UX Limitations

torch.func, like JAX, has restrictions around what can be transformed. In general, JAX’s limitations are that transforms only work with pure functions: that is, functions where the output is completely determined by the input and that do not involve side effects (like mutation).

We have a similar guarantee: our transforms work well with pure functions. However, we do support certain in-place operations. On one hand, writing code compatible with function transforms may involve changing how you write PyTorch code, on the other hand, you may find that our transforms let you express things that were previously difficult to express in PyTorch.

General limitations

All torch.func transforms share a limitation in that a function should not assign to global variables. Instead, all outputs to a function must be returned from the function. This restriction comes from how torch.func is implemented: each transform wraps Tensor inputs in special torch.func Tensor subclasses that facilitate the transform.

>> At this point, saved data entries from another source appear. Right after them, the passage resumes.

(* ===== verification/System.v ===== *)
(** * Clients over the network

    The network of [Labrpc] with the clients of a test: each client runs a clerk ([Programs]),
    whose calls are calls of the network and whose operations are logged with the times at which
    they began and ended, as the tests do.  Clients, handlers and the network interleave
    freely. *)
From S2P Require Import Prelude Labrpc LabrpcProof Clerks Programs.
From Stdlib Require Import Strings.Byte.
Import Labrpc.

#[local] Open Scope Z_scope.

Section System.
Context {Name : Type} `{Countable Name}.
Context {App HArg HRep ArgType : Type}.
Context (decode : ArgType -> list byte -> HArg) (encode : HRep -> list byte).
Context {Op Res Mem PS Srv Args Rep : Type} {P : Program Op Res Mem PS Srv Args Rep}.

(** The two sides of [labgob] in [Call], and how the clerk of a client gets the end of a server:
    the network afterwards, [None] when the end is not for that server. *)
Context (marshal : Args -> ArgType * list byte) (unmarshal : string -> list byte -> Rep).
Context (dial : nat -> Srv -> Name -> @Network Name _ _ -> option (@Network Name _ _)).

Abbreviation world := (@world Name _ _ App HArg HRep ArgType).
Abbreviation step := (@step Name _ _ App HArg HRep ArgType decode encode).
Abbreviation act := (@act Name _ _ App HArg HRep ArgType decode encode).

(** The calls of an operation: their numbers, and what the clerk sees of them. *)
Abbreviation trace := (list (nat * (Srv * option Rep))).

(** What a client is doing; an operation runs since [began]. *)
Inductive activity :=
| Idle
| Running (op : Op) (began : Z) (ps : PS) (tr : trace)
| Blocked (op : Op) (began : Z) (ps : PS) (tr : trace) (i : nat).   (* in [Call] *)

(** An operation in the log of a test. *)
Record finished := Finished {
  f_client : nat; f_op : Op; f_res : Res; f_began : Z; f_ended : Z; f_trace : trace
}.

(** Why a call was made. *)
Record asked := Asked { q_op : Op; q_began : Z; q_state : PS }.

(** [stamps] has the times of the dispatches in [executed]; like [issued] and the traces it is
    for the specification only. *)
Record sys := Sys {
  wld : world;
  clock : Z;
  clients : list (Mem * activity);
  log : list finished;
  stamps : list Z;
  issued : list asked
}.

Definition set_client (σ : sys) (k : nat) (m : Mem) (a : activity) : sys :=
  Sys (wld σ) (clock σ) (<[k := (m, a)]> (clients σ)) (log σ) (stamps σ) (issued σ).

(** [Call]: the request that is made for a call of a clerk. *)
Definition request_of (e : Name) (meth : string) (a : Args) : @reqMsg Name ArgType :=
  ReqMsg e meth (marshal a).1 (marshal a).2.

(** What [Call] returns, with the decoded reply. *)
Definition outcome (meth : string) (r : replyMsg) : option Rep :=
  if ok r then Some (unmarshal meth (reply r)) else None.

Definition new_call (w : world) (rn : @Network Name _ _) (rq : @reqMsg Name ArgType) : world :=
  World rn (listening w) (heap w) (app w) (calls w ++ [MkCall rq Sending NotStarted])
    (crashed w) (executed w).

Inductive sys_step : sys -> sys -> Prop :=
(* the network, the handlers and the harness *)
| S_net σ w' :
    step (wld σ) w' -> length (calls w') = length (calls (wld σ)) ->
    sys_step σ (Sys w' (clock σ) (clients σ) (log σ)
      (stamps σ ++ replicate (length (executed w') - length (executed (wld σ))) (clock σ)) (issued σ))
| S_time σ t :
    clock σ <= t -> sys_step σ (Sys (wld σ) t (clients σ) (log σ) (stamps σ) (issued σ))
(* the clients *)
| S_begin σ k m op :
    clients σ !! k = Some (m, Idle) ->
    sys_step σ (set_client σ k m (Running op (clock σ) (start m op) []))
| S_turn σ k m op b ps tr ps' :
    clients σ !! k = Some (m, Running op b ps tr) -> next ps = ATurn ps' ->
    sys_step σ (set_client σ k m (Running op b ps' tr))
| S_call σ k m op b ps tr s meth a e rn :
    clients σ !! k = Some (m, Running op b ps tr) -> next ps = ACall s meth a ->
    crashed (wld σ) = false -> dial k s e (net (wld σ)) = Some rn ->
    sys_step σ (Sys (new_call (wld σ) rn (request_of e meth a)) (clock σ)
      (<[k := (m, Blocked op b ps tr (length (calls (wld σ))))]> (clients σ)) (log σ)
      (stamps σ) (issued σ ++ [Asked op b ps]))
| S_reply σ k m op b ps tr i s meth a c r :
    clients σ !! k = Some (m, Blocked op b ps tr i) -> next ps = ACall s meth a ->
    calls (wld σ) !! i = Some c -> pc c = Returned r ->
    let o := outcome meth r in
    sys_step σ (set_client σ k m (Running op b (resume ps o) (tr ++ [(i, (s, o))])))
| S_return σ k m op b ps tr res m' :
    clients σ !! k = Some (m, Running op b ps tr) -> next ps = AReturn res m' ->
    sys_step σ (Sys (wld σ) (clock σ) (<[k := (m', Idle)]> (clients σ))
      (log σ ++ [Finished k op res b (clock σ) tr]) (stamps σ) (issued σ)).

(** Runs through states with the property [Q]. *)
Definition runs (Q : sys -> Prop) : sys -> sys -> Prop := rtc (λ σ σ', Q σ ∧ sys_step σ σ').

(** The start of a test: the network is set up, and nothing has been called. *)
Definition init (w : world) (ms : list Mem) : sys :=
  Sys w 0 ((λ m, (m, Idle)) <$> ms) [] [] [].

Definition fresh_world (w : world) : Prop := reachable decode encode w ∧ calls w = [].

(** ** Invariant *)

Implicit Types (σ : sys).

(** What is known of a call that a clerk got an outcome of; if it succeeded, its handler ran by
    the time [hi]. *)
Record entry_ok σ (op : Op) (b hi : Z) (ps : PS) (i : nat) (s : Srv) (o : option Rep) : Prop := {
  e_issued : issued σ !! i = Some (Asked op b ps);
  e_called : ∃ meth a c r, next ps = ACall s meth a ∧ calls (wld σ) !! i = Some c ∧
    pc c = Returned r ∧ o = outcome meth r ∧
    (ok r = true -> ∃ x s' t, executed (wld σ) !! x = Some (i, s', r) ∧ stamps σ !! x = Some t ∧ t <= hi)
}.

(** The calls of an operation so far, each made in the state that the outcome before it led to. *)
Inductive thread σ (op : Op) (b hi : Z) : PS -> trace -> PS -> Prop :=
| thread_nil ps : thread σ op b hi ps [] ps
| thread_turn ps tr ps1 ps2 :
    thread σ op b hi ps tr ps1 -> next ps1 = ATurn ps2 -> thread σ op b hi ps tr ps2
| thread_call ps tr ps1 i s o :
    thread σ op b hi ps tr ps1 -> entry_ok σ op b hi ps1 i s o ->
    thread σ op b hi ps (tr ++ [(i, (s, o))]) (resume ps1 o).

Lemma thread_follows σ op b hi ps tr ps' : thread σ op b hi ps tr ps' -> follows ps tr.*2 ps'.
Proof.
  induction 1 as [ps|ps tr ps1 ps2 _ IH Ht|ps tr ps1 i s o _ IH He]; [constructor|by eapply follows_turn|].
  rewrite fmap_app. destruct (e_called _ _ _ _ _ _ _ _ He) as (meth & a & _ & _ & Hn & _).
  by eapply follows_call.
Qed.

(** The calls of an activity; each call of the network belongs to one operation. *)
Definition act_ids (x : Mem * activity) : list nat :=
  match x.2 with
  | Idle => [] | Running _ _ _ tr => tr.*1 | Blocked _ _ _ tr i => tr.*1 ++ [i] end.

Definition call_ids σ : list nat := (log σ ≫= λ f, (f_trace f).*1) ++ (clients σ ≫= act_ids).

Definition act_ok σ (x : Mem * activity) : Prop :=
  match x.2 with
  | Idle => True
  | Running op b ps tr => b <= clock σ ∧ thread σ op b (clock σ) (start x.1 op) tr ps
  | Blocked op b ps tr i =>
      b <= clock σ ∧ thread σ op b (clock σ) (start x.1 op) tr ps ∧ issued σ !! i = Some (Asked op b ps)
  end.

Definition fin_ok σ (f : finished) : Prop :=
  ∃ m m' ps, f_began f <= f_ended f ∧
    thread σ (f_op f) (f_began f) (f_ended f) (start m (f_op f)) (f_trace f) ps ∧
    next ps = AReturn (f_res f) m'.

(** A call and the reason for it. *)
Definition ask_ok (c : @call Name ArgType) (q : asked) : Prop :=
  (∃ e s meth a, next (q_state q) = ACall s meth a ∧ req c = request_of e meth a) ∧
  ∃ m tr, follows (start m (q_op q)) tr (q_state q).

Record sys_ok σ : Prop := {
  o_net : winv (wld σ);
  o_asked : Forall2 ask_ok (calls (wld σ)) (issued σ);
  o_stamps : length (stamps σ) = length (executed (wld σ));
  o_sorted : StronglySorted Z.le (stamps σ ++ [clock σ]);
  o_began : forall x i s r t q, executed (wld σ) !! x = Some (i, s, r) -> stamps σ !! x = Some t ->
    issued σ !! i = Some q -> q_began q <= t;
  o_now : forall q, q ∈ issued σ -> q_began q <= clock σ;
  o_ids : call_ids σ ≡ₚ seq 0 (length (calls (wld σ)));
  o_clients : Forall (act_ok σ) (clients σ);
  o_log : Forall (fin_ok σ) (log σ)
}.
End System.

So, instead of the following:

import torch
from torch.func import grad

# Don't do this
intermediate = None

def f(x):
  global intermediate
  intermediate = x.sin()
  z = intermediate.sin()
  return z

x = torch.randn([])
grad_x = grad(f)(x)

Please rewrite f to return intermediate:

def f(x):
  intermediate = x.sin()
  z = intermediate.sin()
  return z, intermediate

grad_x, intermediate = grad(f, has_aux=True)(x)

torch.autograd APIs

If you are trying to use a torch.autograd API like torch.autograd.grad or torch.autograd.backward inside of a function being transformed by vmap() or one of torch.func’s AD transforms (vjp(), jvp(), jacrev(), jacfwd()), the transform may not be able to transform over it. If it is unable to do so, you’ll receive an error message.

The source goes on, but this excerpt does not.